Collected data:
>>>

(* ===== verification/Prelude.v ===== *)
(** * NetSentinel: a verification library

    NetSentinel is a network anomaly detector.  A capture thread reads frames
    from libpcap, decodes them and pushes them on a bounded queue; worker threads
    pop batches and run the detection rules on them; the main thread parses the
    command line, joins the threads and prints a summary.  Paths below are those
    of the repository ([include/netsentinel/] and [src/]).

    ** The files and the code they model

    - [Prelude]: integers of machine width, byte strings, list and map lemmas, the
      hint database [netdb] and the tactics the other files share.
    - [Fmt]: the conversions of [snprintf] the program uses, with the truncation
      to the destination buffer.  [FmtFloat]: the conversions of [double].
      [Scan]: [strtoll] and [strtod], and reading back what was printed.
    - [Packet] ([headers.hpp], [packet.hpp], [packet.cpp], [make_queued_packet] of
      [packet_queue.cpp]): wire constants, [ParsedPacket], [QueuedPacket], text.
      A payload pointer is an offset into the captured buffer.
    - [Parser] ([parser.cpp]): [parse_packet].  Each access to the buffer can fail
      ([OutOfBounds]), so memory safety is a theorem; packets are well formed and
      a shorter capture of a frame decodes to an agreeing packet.
    - [Wire]: a reference encoder of frames and the round trips of the parser.
    - [Capture] ([capture.cpp]): [open_live], [open_offline], [run] and the stop
      flag, against a [world] that answers for libpcap, [poll] and the signal.
    - [Alert] ([alert.cpp]) and [Signature] ([signature_db.cpp]): alert records
      and their text; the FNV-1a hash and the signature set.
    - [FlowTracker] ([flow_tracker.cpp]): the two stateful rules, debouncing,
      shards, sweeps and eviction, operation by operation.
    - [FlowSpec]: the reference rules, which keep the whole history of a source
      and recount it on every packet, and the proof that the deques and live
      counts of [observe_ip] raise the same alerts on a time-ordered history.
    - [FlowShards]: the tracker as a whole: memory bound, independence of shards
      and sources, and the refinement of the reference rules by the sharded,
      evicting tracker on time-ordered traces that fit the cap.
    - [PacketQueue] ([packet_queue.cpp]): the queue's state and one function per
      critical section.
    - [Pipeline] ([worker_pool.cpp], [main.cpp]): capture thread, workers and main
      thread as the step relation [step]; [act] and [play] run a schedule.
    - [PipelineSpec], [PipelineBatch] and [PipelineProgress]: the invariants of the
      pipeline (conservation, FIFO, capacity, no lost wake-up, full batches are
      fetched) and its termination.
    - [PipelineTime] ([elapsed_ns] of [packet_queue.cpp], [main.cpp]): the pipeline
      with a clock, the readings each thread keeps and the deadlines of the waits;
      [timed_play] runs a timed schedule.  [PipelineTimeSpec]: its invariants, the
      waits behind a batch and the totals behind the summary.  [WaitingLine]
      ([main.cpp]): the shares of those totals that the summary prints.
    - [Entropy] ([entropy.cpp]) and [EntropyReal]: [shannon_entropy] over the
      class [DoubleOps], on binary64 and on the real numbers.  [FloatError]: the
      rounding errors of binary64 operations, relative and accumulated;
      [EntropyError]: the distance between the two instances.
    - [AnalysisEngine] ([entropy_backend.cpp], [analysis_engine.cpp]): backends as
      pairs of functions, the contract [FaithfulBackend], [analyze_batch].
      [AlertLines]: the alerts of the engine fit the buffers of their text.
    - [GpuKernel] ([shaders/payload_entropy.metal]): the entropy kernel, each
      thread of a group as its accesses to threadgroup memory between barriers;
      [GpuReal]: its value on the real numbers and that of a whole dispatch.
    - [Metal] ([metal_context.cpp]): the buffer pool and the asynchronous dispatches
      of several threads as the step relation [metal_step] over a heap of buffers;
      [metal_act] and [metal_play] run a history.  [MetalSpec]: its invariants.
    - [GpuBackend] ([gpu_entropy_backend.cpp], set-up and synchronous calls of
      [metal_context.cpp], [shaders/vector_add.metal]): the GPU backend over the
      class [DispatchContract].  [SmokeTest] ([vector_add_smoke_test.cpp]).
    - [Main] ([main.cpp]): option parsing and checks, the packet line, the alert
      counters.  [Startup] ([main.cpp]): everything [main] does before its threads
      start, with messages and exit codes, and the summary it prints at the end.
    - [System]: a replay and an interrupted session, from the command line to the
      summary, with the workers' calls of [observe] interleaved in any order.
      [BackendSession]: a session on a backend that may fail at any batch;
      [MetalSession]: a session on the GPU, with the dispatches of its batches in
      one history of [Metal]; [SessionOutput]: the lines the workers print.
    - [Bench] ([src/bench/]): medians, numeric options, batches of a vector.
    - [BenchCapture] ([bench_capture.cpp]): the stages, their queue and workers
      (the pipeline of [Pipeline]), the measurements; [CaptureReport]: messages,
      output and exit code.
    - [BenchAnalysis] ([bench_analysis.cpp]): the threads of [run_rule] over a
      shared counter, vector, tracker and engine; [BenchAnalysisSpec]: its
      invariants; [BenchAnalysisTotals]: what a run adds to the sink;
      [AnalysisReport]: measurements, messages, tables and exit code.
    - [BenchEntropy] ([bench_entropy.cpp]): generated payloads, passes, the error
      column; [EntropyReport]: backends, table, CSV file and exit code.

    ** How the parts interact

    [Capture.run] calls [parse_packet] and gives each packet to the handler, which
    copies it ([make_queued_packet]) and pushes it.  The list of packets handed on
    is the [todo] list of the capture thread in [Pipeline].  Workers pop batches;
    the log [analyzed] of the pipeline is the sequence of calls of
    [analyze_batch].  The engine's client theorems are proved against the class
    [FaithfulBackend], which the CPU backend implements, and those of the GPU
    backend against [DispatchContract], which every history of [Metal] satisfies
    (lemma [histories_dispatch]), as [MetalSession] uses; the tracker's against the class [KeyOrder] of
    map iteration orders.  [start_main] builds the configuration of the pipeline,
    and [System.replay_program] and [System.interrupted_session] compose the parts.
    A timed execution of [PipelineTime] is one of [Pipeline] with the times filled
    in: [base] forgets the clock, and every step of [Pipeline] is an action
    ([step_act]).  The reports of the benchmarks are proved from the lemmas of the files that
    model their runs.

    ** What the theorems show

    - The parser reads only captured bytes and its result depends on no other byte;
      it returns well-formed packets, and inverts the encoder for TCP, UDP and
      ICMP, with options and padding.
    - Replaying a file terminates and hands on every decoded packet; a live run
      stops after a stop request that the loop sees.
    - The pipeline loses, duplicates and reorders nothing, respects its capacity
      and batch size, never sleeps with work and nobody coming, and always ends.
      Its threads never need the help of a poll timeout or of a spurious wake-up;
      they need a linger timeout only where a full batch does not fit in the queue
      ([linger_timeout_needed]: [-b] larger than [-q]).
    - A batch that is not full is taken only after the linger time or the poll
      timeout; the shares of waiting the summary prints, after all floating-point
      operations, are from 0 to 100; the clock cannot block the program.
    - The flow tracker implements the reference rules; alerts are debounced in any
      order; hosts that only reply raise none; memory is bounded.
    - Entropy lies in [0, 8], depends only on the byte counts, and is exact on
      constant and on distinct-byte payloads in binary64; on any payload the
      [double] is within 2^-38 of the exact value, when [std::log2] is accurate to
      four units in the last place, and payloads below 128 bytes never reach the
      default threshold.
    - [analyze_batch] emits the reference alerts with any backend that meets the
      contract; a backend without a contract can only change entropy alerts.
    - The kernel gives the same value under every interleaving of its threads;
      concurrent dispatches never share a buffer and return the values of their
      own payloads, in exact arithmetic those of the CPU; a call never gets stuck
      and pooled buffers stop growing.
    - No alert line is cut by its buffer; the entropy it shows is the nearest
      number of hundredths; every threshold from 0 to 8 can be given to [-e].
    - [main] starts its threads exactly when every check has passed; a replay's
      summary, up to the timings and the flow alerts, is a function of the file
      and the options and does not depend on the schedule; a session that is
      interrupted reports everything that was delivered before; a backend that
      fails costs nothing but the warning with the number of its failures; with
      [-g] the entropy alerts are those of the kernel's values, batch by batch,
      and the failed dispatches are the ones reported; every packet line of [-v]
      and every alert line is printed once, those of a batch in order.
    - The benchmarks' own checks hold: no stage loses a packet, every rule is given
      every packet once and leaves the vector as it was, a backend that computes
      the CPU values has no error.  Their output is what the measurements say:
      counts of the file, sums of the sink over every interleaving, one rate per
      rule and thread count, one row per backend and configuration; the CSV file
      reads back.
    - Negative results: a capture without a limit overflows its counter after
      2^31 - 1 packets ([long_capture_overflows]), the capture benchmark rejects a
      zero without a word, the cap of a shard is exceeded between sweeps, reordering
      keeps stale ports, [-e nan] is accepted, [-w 0] is reported as no worker, a
      stop request before [run] is lost, the offset of a payload 2^32 bytes into
      a GPU batch wraps, a NaN result leaves no trace in the error column.

    ** Modelling choices

    - A fixed-width integer is a [Z]; the code's wrap-around is written out
      ([wrap]), or a theorem shows the range in which it cannot occur.  Times are
      [int64_t] in the code and unbounded here; [timeval_to_ms_bounds] bounds them
      for captured timestamps.  The 32-bit port counters wrap as in the code, and
      the theorems on them assume fewer than 2^32 recent events ([small_window]);
      those on GPU dispatches assume payloads that 32-bit offsets can address
      ([addressable]).
    - The host is little endian, as on the platforms the program targets.
    - Not in the repository, hence arguments: [std::hash] ([hash32]), the iteration
      order of [std::unordered_map] ([iter]), [std::log2], [fopen], libpcap,
      [poll] and signals ([world], [environment]), the seconds of the summary
      (computed from the clock in [WaitingLine] only) and of the benchmarks, entropy backends, Metal ([device], [compilation], the moments at which the device
      runs).  An iteration order is a function of the map's contents; the theorems
      hold for every such function that lists each key once.  [std::mt19937] is
      modelled, and checked against the value the C++ standard prescribes.
    - Fuel.  [Capture.read_ready] and [capture_loop] take one unit per test of the
      stop flag: for a file of n frames n + 2 are enough, and k + 1 when a stop
      request comes before the k-th test; both are theorems.  The kernel's
      [strided] loops take one unit per element of the array they walk, [strides]
      32 and [halve_until] 9 for the halvings of 32-bit and 256 ([strided_elem],
      [halves_sum] and [group_size_spec] show that they reach the end);
      [doublings] takes 64 for the doublings below a 32-bit bound
      ([doublings_power]); [one_pass_from] one per packet
      ([one_pass_from_answers]).
    - In [Pipeline] a critical section is one step, because the mutex makes it
      atomic; notifications come after the unlock, as separate steps.  In
      [PipelineTime] the steady clock is a number of nanoseconds that any thread
      can find advanced by any amount; the totals wrap at 2^64, and the theorem on
      them assumes a run short enough not to.  In
      [GpuKernel] an access to threadgroup memory is one step, in [BenchAnalysis]
      the body of a loop for one packet.

    ** Not modelled

    Tests, scripts and build files; the clock of the benchmarks, an argument; the
    text that libpcap, Metal and the system give for their own errors; the locale
    of the numbers printed and read, which is the one a program starts with; the
    buckets of the maps ([FlowKeyHash] is defined, and no result depends on it). *)
From Stdlib Require Import ZArith Lia.
From stdpp Require Export base numbers list gmap strings pretty.
From Stdlib Require Export Strings.Ascii.

Declare Scope net_scope.
Delimit Scope net_scope with net.
#[global] Open Scope Z_scope.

<<<

PROMPT —
Tally the lines of the records holding the word "buffers", then give only the resulting number.

EXERCISE SOLUTION —
3